### Saved entries
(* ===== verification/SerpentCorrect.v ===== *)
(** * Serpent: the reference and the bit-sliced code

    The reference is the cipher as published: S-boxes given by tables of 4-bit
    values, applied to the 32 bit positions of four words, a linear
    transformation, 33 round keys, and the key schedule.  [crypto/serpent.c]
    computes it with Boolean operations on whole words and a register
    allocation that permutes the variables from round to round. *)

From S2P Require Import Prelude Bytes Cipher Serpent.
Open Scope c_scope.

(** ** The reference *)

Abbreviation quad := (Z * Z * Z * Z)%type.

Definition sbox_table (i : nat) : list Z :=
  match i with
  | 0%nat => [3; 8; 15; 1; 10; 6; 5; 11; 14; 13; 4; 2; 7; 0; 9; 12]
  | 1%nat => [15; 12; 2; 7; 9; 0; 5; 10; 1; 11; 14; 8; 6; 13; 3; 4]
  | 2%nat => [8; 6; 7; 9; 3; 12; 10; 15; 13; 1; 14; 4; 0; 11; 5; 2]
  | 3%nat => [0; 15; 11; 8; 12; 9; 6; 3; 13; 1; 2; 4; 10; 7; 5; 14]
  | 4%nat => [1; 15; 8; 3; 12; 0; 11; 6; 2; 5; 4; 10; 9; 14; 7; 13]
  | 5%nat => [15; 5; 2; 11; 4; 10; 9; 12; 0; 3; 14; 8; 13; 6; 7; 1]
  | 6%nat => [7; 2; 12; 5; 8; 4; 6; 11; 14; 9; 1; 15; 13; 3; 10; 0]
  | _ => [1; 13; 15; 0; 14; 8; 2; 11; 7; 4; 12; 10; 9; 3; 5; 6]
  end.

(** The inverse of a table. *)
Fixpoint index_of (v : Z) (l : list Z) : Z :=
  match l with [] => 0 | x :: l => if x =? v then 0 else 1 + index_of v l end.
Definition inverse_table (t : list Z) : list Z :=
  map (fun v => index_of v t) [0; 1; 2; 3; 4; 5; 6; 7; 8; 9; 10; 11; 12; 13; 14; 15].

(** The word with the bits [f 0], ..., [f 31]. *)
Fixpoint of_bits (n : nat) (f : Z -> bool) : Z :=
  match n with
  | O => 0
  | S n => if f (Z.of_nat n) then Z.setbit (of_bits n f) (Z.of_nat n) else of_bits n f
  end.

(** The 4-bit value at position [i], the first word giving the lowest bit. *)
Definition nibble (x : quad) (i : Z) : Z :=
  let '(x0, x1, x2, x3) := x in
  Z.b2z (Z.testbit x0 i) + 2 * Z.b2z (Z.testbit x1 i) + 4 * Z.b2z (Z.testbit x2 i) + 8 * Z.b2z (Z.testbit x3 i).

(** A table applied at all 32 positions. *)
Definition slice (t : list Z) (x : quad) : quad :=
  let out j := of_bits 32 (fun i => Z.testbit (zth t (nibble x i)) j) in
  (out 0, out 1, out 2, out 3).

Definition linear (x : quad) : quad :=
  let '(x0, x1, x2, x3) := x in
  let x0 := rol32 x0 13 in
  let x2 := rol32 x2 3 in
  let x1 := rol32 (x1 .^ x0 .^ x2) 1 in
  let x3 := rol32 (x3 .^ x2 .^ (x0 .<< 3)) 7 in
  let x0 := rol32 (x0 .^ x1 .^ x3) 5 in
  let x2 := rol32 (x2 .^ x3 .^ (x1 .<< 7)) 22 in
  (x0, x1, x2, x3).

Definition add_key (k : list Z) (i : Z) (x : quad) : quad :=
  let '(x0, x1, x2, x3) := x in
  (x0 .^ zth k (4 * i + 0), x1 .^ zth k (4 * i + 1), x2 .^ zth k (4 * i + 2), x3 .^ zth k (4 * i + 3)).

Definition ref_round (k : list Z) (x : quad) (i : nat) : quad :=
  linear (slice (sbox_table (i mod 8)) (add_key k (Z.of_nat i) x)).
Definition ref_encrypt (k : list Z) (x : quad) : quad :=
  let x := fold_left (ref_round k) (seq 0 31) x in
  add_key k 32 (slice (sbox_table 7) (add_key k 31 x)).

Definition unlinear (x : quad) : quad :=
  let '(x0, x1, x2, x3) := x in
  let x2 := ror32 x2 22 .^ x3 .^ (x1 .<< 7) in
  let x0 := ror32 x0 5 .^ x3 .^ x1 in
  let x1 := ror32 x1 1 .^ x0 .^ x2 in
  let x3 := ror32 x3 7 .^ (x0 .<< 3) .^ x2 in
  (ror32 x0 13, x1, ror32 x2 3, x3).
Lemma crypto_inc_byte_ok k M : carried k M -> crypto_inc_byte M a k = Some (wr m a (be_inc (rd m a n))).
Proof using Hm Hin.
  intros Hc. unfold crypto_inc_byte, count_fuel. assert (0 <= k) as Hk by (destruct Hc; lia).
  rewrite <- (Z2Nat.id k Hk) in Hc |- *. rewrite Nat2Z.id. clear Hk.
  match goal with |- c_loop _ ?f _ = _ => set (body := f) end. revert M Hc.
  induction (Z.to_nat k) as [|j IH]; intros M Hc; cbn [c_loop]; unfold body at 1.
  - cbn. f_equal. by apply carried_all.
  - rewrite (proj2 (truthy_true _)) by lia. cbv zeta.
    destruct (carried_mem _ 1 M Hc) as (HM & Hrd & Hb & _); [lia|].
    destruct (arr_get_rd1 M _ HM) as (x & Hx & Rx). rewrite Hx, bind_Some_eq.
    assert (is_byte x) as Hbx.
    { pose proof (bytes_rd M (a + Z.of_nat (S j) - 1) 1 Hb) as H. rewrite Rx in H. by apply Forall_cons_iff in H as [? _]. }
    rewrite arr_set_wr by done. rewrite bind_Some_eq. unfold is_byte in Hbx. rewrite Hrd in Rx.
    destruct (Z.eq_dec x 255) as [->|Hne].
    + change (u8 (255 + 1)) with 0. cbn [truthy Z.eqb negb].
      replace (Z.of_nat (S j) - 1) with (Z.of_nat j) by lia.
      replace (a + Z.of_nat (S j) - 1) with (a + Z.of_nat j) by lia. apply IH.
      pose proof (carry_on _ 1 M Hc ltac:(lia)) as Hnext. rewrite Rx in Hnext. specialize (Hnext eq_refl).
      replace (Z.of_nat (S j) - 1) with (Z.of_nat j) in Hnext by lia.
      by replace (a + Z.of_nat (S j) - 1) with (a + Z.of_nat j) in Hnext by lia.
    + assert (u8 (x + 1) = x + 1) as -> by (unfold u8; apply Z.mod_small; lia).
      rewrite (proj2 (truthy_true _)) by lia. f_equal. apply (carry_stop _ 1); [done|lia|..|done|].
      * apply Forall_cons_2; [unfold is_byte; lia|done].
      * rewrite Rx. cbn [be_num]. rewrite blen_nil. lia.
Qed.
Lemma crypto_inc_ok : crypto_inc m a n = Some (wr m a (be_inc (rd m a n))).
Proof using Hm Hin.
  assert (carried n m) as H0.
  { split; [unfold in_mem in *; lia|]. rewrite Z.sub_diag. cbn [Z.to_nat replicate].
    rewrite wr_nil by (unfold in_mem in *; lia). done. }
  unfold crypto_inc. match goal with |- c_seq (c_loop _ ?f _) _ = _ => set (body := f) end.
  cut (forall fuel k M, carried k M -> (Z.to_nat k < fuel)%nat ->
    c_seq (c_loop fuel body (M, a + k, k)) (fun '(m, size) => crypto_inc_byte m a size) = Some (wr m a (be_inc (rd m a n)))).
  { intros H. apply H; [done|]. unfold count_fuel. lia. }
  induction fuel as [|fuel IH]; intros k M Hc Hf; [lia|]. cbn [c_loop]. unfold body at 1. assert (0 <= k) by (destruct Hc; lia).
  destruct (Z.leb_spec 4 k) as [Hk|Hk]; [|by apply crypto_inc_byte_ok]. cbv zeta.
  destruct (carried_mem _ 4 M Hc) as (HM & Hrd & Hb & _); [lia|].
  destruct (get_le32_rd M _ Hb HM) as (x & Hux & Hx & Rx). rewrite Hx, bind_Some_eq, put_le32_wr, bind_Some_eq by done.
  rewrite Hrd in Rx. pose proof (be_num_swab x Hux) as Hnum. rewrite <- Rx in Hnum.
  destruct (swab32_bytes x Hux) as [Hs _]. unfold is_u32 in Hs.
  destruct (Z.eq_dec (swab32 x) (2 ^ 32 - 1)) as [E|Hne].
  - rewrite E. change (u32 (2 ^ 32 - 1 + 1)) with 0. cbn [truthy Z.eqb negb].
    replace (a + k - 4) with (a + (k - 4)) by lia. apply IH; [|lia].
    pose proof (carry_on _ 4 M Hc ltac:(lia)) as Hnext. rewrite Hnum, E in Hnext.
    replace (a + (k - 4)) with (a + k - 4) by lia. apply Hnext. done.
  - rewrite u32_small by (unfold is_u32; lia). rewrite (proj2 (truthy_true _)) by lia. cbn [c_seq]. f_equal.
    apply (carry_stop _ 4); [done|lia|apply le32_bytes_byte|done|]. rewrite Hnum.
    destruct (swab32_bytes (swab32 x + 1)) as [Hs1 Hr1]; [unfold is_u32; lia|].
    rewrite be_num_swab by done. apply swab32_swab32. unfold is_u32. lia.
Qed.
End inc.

### WHAT THE TASK REQUIRES
Using the data above, transcribe the lines that run from the line with "(** The 4-bit" to the line with "(out 0, out 1, out 2, out 3).", both ends kept, and output nothing else.

### REPLY
(** The 4-bit value at position [i], the first word giving the lowest bit. *)
Definition nibble (x : quad) (i : Z) : Z :=
  let '(x0, x1, x2, x3) := x in
  Z.b2z (Z.testbit x0 i) + 2 * Z.b2z (Z.testbit x1 i) + 4 * Z.b2z (Z.testbit x2 i) + 8 * Z.b2z (Z.testbit x3 i).

(** A table applied at all 32 positions. *)
Definition slice (t : list Z) (x : quad) : quad :=
  let out j := of_bits 32 (fun i => Z.testbit (zth t (nibble x i)) j) in
  (out 0, out 1, out 2, out 3).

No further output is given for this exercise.